At his age, Howard Clinkscales was out of the habit of feeling ill at ease in public. He'd begun his career as a Sword armsman recruit, not even an officer cadet, but an enlisted man, sixty-seven T-years ago and climbed to the rank of brigadier in palace security by age thirty-six. By the time of the Mayhew Restoration, he'd been commanding general of Planetary Security, a post he'd held under Benjamin IX's father, as well, and an unofficial member of the royal family. Along the way, he'd dealt with street criminals, serial killers and other psychotics, assassination plots, and treason, and taken them all in stride.
Even more surprisingly, he'd also learned to take the monumental social changes of his home world in stride, which was something no one who'd known him before Grayson joined the Alliance would ever have predicted. He'd been almost eighty when the treaty was signed, and a more hidebound reactionary would have been hard to find. Not even his best friends would have called Clinkscales a brilliant man, he was no fool, certainly, and he liked to think he'd learned a few things in eight decades, but no one had ever considered him a genius, and that was one reason so many people had expected him to reject any sort of accommodation with the reforms rolling through the society he'd known since boyhood. But those people had overlooked the three qualities which had carried him so high from such humble beginnings: inexhaustible energy, an unyielding sense of duty, and an iron-bound integrity.
It was the last quality which had turned the trick in the end, for his was a personal integrity. Many people could be conscientiously honest in dealing with public responsibilities or other people; Clinkscales was one of those much rarer individuals whose integrity extended to himself, and that meant he could no more shut his eyes to the truth just because it was unpalatable than he could have flown without a counter-grav belt.
That was why Benjamin IX had appointed him as Honor Harrington's regent, for his sense of duty had been the Protectors insurance policy. It was unthinkable that Howard Clinkscales would do anything less than his best to serve his Steadholder and her steading, and the fact that the planets other conservatives knew he shared their philosophical leanings made him uniquely valuable as Harrington Steading’s regent. If he could do his duty and live with the changes he personally detested, then they could, as well, or that, at least, had been Benjamin’s theory.

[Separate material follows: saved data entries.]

(* ===== verification/FileSys.v ===== *)
(** * std::filesystem and file streams, as far as the daemon uses them

    Paths are the native strings of [fs::path] on POSIX systems.  The file
    system is a finite map from the canonical location of a node (the names
    from the root) to the node.  A path is resolved the way the kernel does,
    one name after the other, each prefix being an existing directory.

    Not modelled: symbolic links, permission checks of the kernel and path
    length limits.  What a full or failing disk does to a file stream is the
    argument [disk] of the operations that write. *)

From S2P Require Import Prelude.

(** ** fs::path *)

Definition slash : ascii := chr 47.

(** [a / b]: [b] alone when it is absolute, otherwise [b] after [a] and one
    separator when [a] has a filename. *)
Definition path_append (a b : str) : str :=
  match b with
  | c :: _ => if Ascii.eqb c slash then b else
      match last a with
      | Some d => if Ascii.eqb d slash then a ++ b else a ++ slash :: b
      | None => b
      end
  | [] =>
      match last a with
      | Some d => if Ascii.eqb d slash then a else a ++ [slash]
      | None => []
      end
  end.

(** The components between separators; there is always at least one. *)
Fixpoint split_slash (p : str) : list str :=
  match p with
  | [] => [[]]
  | c :: p' =>
      if Ascii.eqb c slash then [] :: split_slash p'
      else match split_slash p' with
           | w :: ws => (c :: w) :: ws
           | [] => [[c]]
           end
  end.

It hadn't quite worked out that way, however. Oh, Clinkscales' role as regent had undoubtedly had an impact on the more reasonable among Grayson's conservatives, but it hadn't prevented the true fanatics from plotting against Honor and the Mayhew reforms. Of course, realistically speaking it was unlikely that anything could have dissuaded people whose minds were that far gone, so expecting his appointment to slow them down had probably been wishful thinking, anyway. But that appointment had had one effect which Benjamin had never anticipated and would, in fact, have denied was possible. It hadn't precisely turned Clinkscales into a radical reformer (to be honest, the mind still boggled at the thought of him in that role), but he'd actually come to see the changes in his world as beneficial. And that was because his position had brought him into regular contact with Honor Harrington at the same time it required him to superintend the mountain range of details involved in creating the first new Grayson steading in over seventy-two T-years. Not only had he been forced to confront the reality of a woman whose capability, courage, and, perhaps most importantly of all, sense of duty at least matched his own, but he'd also been forced to actually work out the details of implementing the reforms as he labored on the blank canvas which was to become Harrington Steading. It was a tribute to him that he could make such major adjustments to his thinking so late in life, although he didn't see it that way himself. As far as he was concerned, he was still a conservative trying to mitigate the more extreme demands of the reformers, but that was all right. He was actually quite a few strides in front of the curve, and Honor had been gently amused on more than one occasion by his irate reaction to 'troublemakers' who tried to get in the way and slow things back down.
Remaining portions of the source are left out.